Like all of its preceding nine movies, Pixar animates for an audience of children, but eclipses real-life adult issues (crises is the more appropriate word) behind silly juvenile humor and imaginative and unforgettable adventure. Up is the story of Carl Fredricksen, who has a lifelong, deep-seated dream of following the footsteps of his childhood idol–a dream he shared sentimentally as a child with a girl who turns out to be his wife. In the story, Fredricksen is a seventy-eight years old recreational balloon salesman who has been weathered and bittered by the vicissitudes of life. Crude and boisterous, yet a loving husband with a sense of house and home and a taste for adventure, many adults can relate to his story. The house that he and his wife built has now become the only property left standing in the way of wealthy business owners wishing to commercialize the district. Stricken by a stream of tragic and unlawful events, Fredricksen is forced out of his home and into the Shady Oaks retirement home. He soon finds an alternate route where he can embark on his lifelong adventure while saving his house–he inflates thousands of balloons and flies the house and himself right out of the situation!
In mid-flight he discovers that a young Wilderness Explorer (think Pixar boyscout), seeking desperately to fulfill the duties of his “Assisting the Duty” patch had–as a last resort–hidden under Fredricksen’s porch when the house took off. Forced to keep Russell along for the ride, Fredericksen feels obligated to babysit the curious kid. Together the two weather turbulent conditions and land just shy of Mr and Mrs. Fredricksen’s goal–Paradise Falls in Venezuela, South America (think The Lost
World). On the opposite side of the desired tepui, the two are forced to walk across the land while carrying the house like an enormous “parade balloon.”
Along the way, they stumble upon a myriad of companions and adversaries. A giant Fosh-like bird (you know you’re a geek when you think every bird is from the Fosh species) with an affinity for boy scout chocolate befriends Russell, who affectionately names the bird Kevin. This prized animal is the most sought after creature in the lands of Paradise Falls after its first discovery landed a famed explorer a fraudulent reputation. Dug is an affectionate sheepdog and is one of the many dogs in the movie outfitted with a translator that allows him to communicate in English with humans. These dogs belong to the above explorer and the Fredricksens’ childhood hero, Charles Muntz. Muntz is modern day celebrity reminiscent of Charles Lindberg (his blimp is named “Spirit of Adventure”) with the ingenuity and–consequently–the poison of Howard Hughes. He and his dogs are searching for the species of bird that Kevin is in hopes to pull a “Matt Lauer can suck it” for Muntz’s reputation.

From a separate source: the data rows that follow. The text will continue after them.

Fixpoint skip_spaces (sp : list Z) : list Z :=
  match sp with c :: sp' => if is_space c then skip_spaces sp' else sp | [] => [] end.

(** [sp[i]]; the string ends with a NUL. *)
Definition char_of (sp : list Z) (i : nat) : res Z :=
  match sp !! i with Some c => Ok c | None => if Nat.eqb i (length sp) then Ok 0 else Fail Undefined end.

(** The base that a prefix stands for, when none is given. *)
Definition select_base (sp : list Z) (base : Z) : res (Z * list Z) :=
  if base =? 0 then
    c0 ← char_of sp 0;
    if c0 =? 48 then
      c1 ← char_of sp 1;
      if (c1 =? 120) || (c1 =? 88) then Ok (16, drop 2 sp)
      else if (c1 =? 98) || (c1 =? 66) then Ok (2, drop 2 sp)
      else Ok (8, sp)
    else Ok (10, sp)
  else Ok (base, sp).

Definition char_digit (base c : Z) : Z :=
  if (48 <=? c) && (c <=? 57) then c - 48
  else if (97 <=? c) && (c <=? 122) then c - 97 + 10
  else if (65 <=? c) && (c <=? 90) then c - 65 + 10
  else base.

(** The loop that stores the digits in [dp], which has room for one for each
    character; [None] when it meets a character that is not a digit. *)
Fixpoint read_chars (base : Z) (sp : list Z) (dp : list Z) : option (list Z) :=
  match sp with
  | [] => Some dp
  | c :: sp' =>
      if is_space c then read_chars base sp' dp
      else
        let digit := char_digit base c in
        if base <=? digit then None else read_chars base sp' (dp ++ [digit])
  end.

(** The limbs of the digits; the number of limbs allocated and used. *)
Definition set_str_limbs (r : positive) (dp : list Z) (base : Z) : M zst (Z * Z) :=
  let dn := Z.of_nat (length dp) in
  let bits := mpn_base_power_of_two_p base in
  if 0 <? bits then
    let alloc := u64 (dn * bits + GMP_LIMB_BITS - 1) / GMP_LIMB_BITS in
    rp ← MPZ_REALLOC r alloc;
    rn ← limbsZ (mpn_set_str_bits rp dp dn bits);
    mret (alloc, rn)
  else
    info ← lift (mpn_get_base_info base);
    let alloc := u64 (dn + bi_exp info - 1) / bi_exp info in
    rp ← MPZ_REALLOC r alloc;
    rn ← limbsZ (mpn_set_str_other rp dp dn base info);
    _ ← lift (assertion (0 <? rn));
    x ← limbsZ (load (rp + rn - 1));
    mret (alloc, rn - b2l (x =? 0)).

Definition mpz_set_str (r : positive) (sp : list Z) (base : Z) : M zst Z :=
  _ ← lift (assertion ((base =? 0) || (2 <=? base) && (base <=? 36)));
  let sp := skip_spaces sp in
  c ← lift (char_of sp 0);
  let sign := c =? 45 in
  let sp := if sign then drop 1 sp else sp in
  '(base, sp) ← lift (select_base sp base);
  c ← lift (char_of sp 0);
  if c =? 0 then _ ← set_size r 0; mret (-1)
  else
    _ ← lift (arr_alloc (A := Z) (Z.of_nat (length sp)));
    match read_chars base sp [] with
    | None => _ ← set_size r 0; mret (-1)
    | Some dp =>
        if Nat.eqb (length dp) 0 then _ ← set_size r 0; mret (-1)
        else
          '(alloc, rn) ← set_str_limbs r dp base;
          _ ← lift (assertion (rn <=? alloc));
          _ ← set_size r (if sign then - rn else rn);
          mret 0
    end.

Definition mpz_init_set_str (r : positive) (sp : list Z) (base : Z) : M zst Z :=
  _ ← mpz_init r; mpz_set_str r sp base.

(** The text before the NUL. *)
Fixpoint text_of (cs : list (option Z)) : res (list Z) :=
  match cs with
  | Some c :: cs' => if c =? 0 then Ok [] else t ← text_of cs'; Ok (c :: t)
  | _ => Fail Undefined
  end.

(** [fwrite str 1 len] says how many of the characters were written. *)
Definition mpz_out_str (fwrite : list Z → Z) (base : Z) (x : positive) : M zst Z :=
  str ← mpz_get_str None base x;
  match str with
  | None => failM Undefined
  | Some cs => t ← lift (text_of cs); mret (fwrite t)
  end.

(** ** What a string denotes *)

Definition digit_of (base c : Z) : option Z := let d := char_digit base c in if d <? base then Some d else None.

(** Digits between spaces. *)
Definition parse_digits (base : Z) (sp : list Z) : option Z :=
  ds ← mapM (digit_of base) (filter (λ c, is_space c = false) sp);
  if bool_decide (ds = []) then None else Some (digits_value base ds).

(** The base and the rest of a string with a prefix. *)
Definition prefix_base (sp : list Z) : Z * list Z :=
  if bool_decide (head sp = Some 48) then
    if bool_decide (sp !! 1%nat ∈ [Some 120; Some 88]) then (16, drop 2 sp)
    else if bool_decide (sp !! 1%nat ∈ [Some 98; Some 66]) then (2, drop 2 sp)
    else (8, sp)
  else (10, sp).

Definition split_sign (sp : list Z) : bool * list Z :=
  if bool_decide (head sp = Some 45) then (true, tail sp) else (false, sp).

(** Spaces, a sign, a prefix if there is no base, and digits. *)
Definition parse (base : Z) (sp : list Z) : option Z :=
  let '(sign, sp) := split_sign (skip_spaces sp) in
  let '(b, sp) := if base =? 0 then prefix_base sp else (base, sp) in
  (λ v, if (sign : bool) then - v else v) <$> parse_digits b sp.

(** ** Reading *)

Lemma digit_of_eq b c : digit_of b c = if char_digit b c <? b then Some (char_digit b c) else None.
Proof. done. Qed.

Section reading.
Context (b : Z).

Lemma char_digit_nonneg c : 0 ≤ b → 0 ≤ char_digit b c.
Proof. intros Hb. unfold char_digit. repeat case_match; bool_to_prop; lia. Qed.

Lemma read_chars_spec sp dp :
  read_chars b sp dp = (λ ds, dp ++ ds) <$> mapM (digit_of b) (filter (λ c, is_space c = false) sp).
Proof.
  revert dp. induction sp as [|c sp IH]; intros dp; [simpl; by rewrite app_nil_r|]. cbn [read_chars]. destruct (is_space c) eqn:Es.
  - rewrite filter_cons_False by congruence. apply IH.
  - rewrite filter_cons_True by done. cbn [mapM]. rewrite digit_of_eq. destruct (Z.leb_spec b (char_digit b c)), (Z.ltb_spec (char_digit b c) b); try lia; [done|].
    rewrite IH. cbn [mbind option_bind]. destruct (mapM _ _); [|done]. simpl. by rewrite <- app_assoc.
Qed.

Lemma digits_read cs ds : 0 ≤ b → mapM (digit_of b) cs = Some ds → Forall (digit b) ds ∧ length ds = length cs.
Proof.
  intros Hb H. apply mapM_Some in H. induction H as [|c d cs ds Hc _ [IH1 IH2]]; [done|]. simpl. split; [|lia]. constructor; [|done]. rewrite digit_of_eq in Hc.
  destruct (Z.ltb_spec (char_digit b c) b); [|done]. injection Hc as <-. pose proof (char_digit_nonneg c Hb). unfold digit. lia.
Qed.
End reading.

(** The first character, with the NUL of an empty string. *)
Lemma char_head sp : char_of sp 0 = Ok (default 0 (head sp)).
Proof. by destruct sp. Qed.

Lemma head_is sp c : Forall (λ c, c ≠ 0) sp → c ≠ 0 → (default 0 (head sp) =? c) = bool_decide (head sp = Some c).
Proof.
  intros H0 Hc. apply eq_true_iff_eq. rewrite Z.eqb_eq, bool_decide_eq_true. destruct sp as [|x sp]; simpl; [split; [congruence|done]|]. split; congruence.
Qed.

Lemma select_base_spec sp base : Forall (λ c, c ≠ 0) sp → select_base sp base = Ok (if base =? 0 then prefix_base sp else (base, sp)).
Proof.
  intros H0. unfold select_base, prefix_base. destruct (base =? 0); [|done]. rewrite char_head. cbn [mbind res_bind]. rewrite (head_is sp 48 H0) by done.
  destruct sp as [|c sp]; [done|]. case_bool_decide; [|done]. change (char_of (c :: sp) 1) with (char_of sp 0). rewrite char_head. cbn [mbind res_bind].
  change ((c :: sp) !! 1%nat) with (sp !! 0%nat). replace (sp !! 0%nat) with (head sp) by by destruct sp. apply Forall_cons in H0 as [_ H0]. rewrite !head_is by done.
  assert (∀ a b, bool_decide (head sp = Some a) || bool_decide (head sp = Some b) = bool_decide (head sp ∈ [Some a; Some b])) as Eor.
  { intros a b. rewrite <- bool_decide_or. apply bool_decide_ext. rewrite !elem_of_cons, elem_of_nil. tauto. }
  rewrite !Eor. by repeat case_bool_decide.
Qed.

Lemma prefix_base_range sp : 2 ≤ (prefix_base sp).1 ≤ 36 ∧ (prefix_base sp).2 `suffix_of` sp.
Proof.
  unfold prefix_base. repeat case_match; simpl; (split; [lia|]); try done; apply suffix_drop.
Qed.

Section limbs.
Context {F : gmap Z (option Z)} {FB : gmap Z Z} {D : positive → Prop}.
Local Abbreviation holds := (holds F FB D).
Local Abbreviation pending := (pending (F:=F) (FB:=FB) (D:=D)).
Local Abbreviation filled := (filled (F:=F) (FB:=FB) (D:=D)).

Lemma set_limbs N s1 r st rp room V k P :
  holds N s1 → own N s1 r st → rp = mp_d st → Z.of_nat room ≤ mp_alloc st → sets_top k (zmem s1) rp room V P →
  wp never (limbsZ k) (λ rn s', ∃ rs, filled N s' r st rs ∧ 0 ≤ rn ≤ Z.of_nat (length rs) ∧ Z.of_nat (length rs) ≤ Z.of_nat room ∧
    value (take (Z.to_nat rn) rs) = V ∧ P (take (Z.to_nat rn) rs)) s1.
Proof.
  intros H Ho -> Hroom (rs & rn & E & Hrs & Hl & HV & HP). eapply wp_mono; [apply (filled_write N s1 r st _ (Z.of_nat rn) rs H Ho E Hrs); lia|].
  intros c s' (-> & -> & Hf). exists rs. rewrite Nat2Z.id. split_and!; (done || lia).
Qed.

The story itself is sentimental and heartwarming, touching on “controversial” issues–topics that are hard to digest for society as a whole, yet families have to deal with everyday–like infertility, struggling with sick family members, divorced families, and absentee parents. Each of the characters in this movie seek some type of redemption–be it righting a reputation in the eyes of the public or fulfilling goals that have been postponed. The movie also illustrates a not-so-foreign-but-ever-so-feigned concept in today’s society–real, long-lasting and stable love and a strongly rooted sense of obligation to family. The dialogue also makes reference to many beloved classic movies (“This is my little friend, say ‘hello’ to it”) and there is even an epic fight scene between Muntz and Fredricksen that rivals the Darth Vader/Luke Skywalker confrontation (Did anybody else see the Star Wars like fight-scene and the reference in the ending credits or is that just my sense of selectivity?) The movie is light, yet full of laughter, excitement, adventure, humor, and all-around fun.
I have to admit, this flick is a tearjerker. Really, that’s an understatement. It pulls at those heartstrings so much that it’ll find the core of you that houses estrogen (no matter how great or small) and pumps it out of you like teenagers at a keg part. I haven’t cried such a strange mixture of happiness, lament, victory and achievement, and exhilaration since that last rush of neo-natal hormones.
See it in theaters (feel free to take the kids with you) and if you can afford it, go to the 3-D show. Afterward, make it a point to give your kids enough hugs in their adolescence.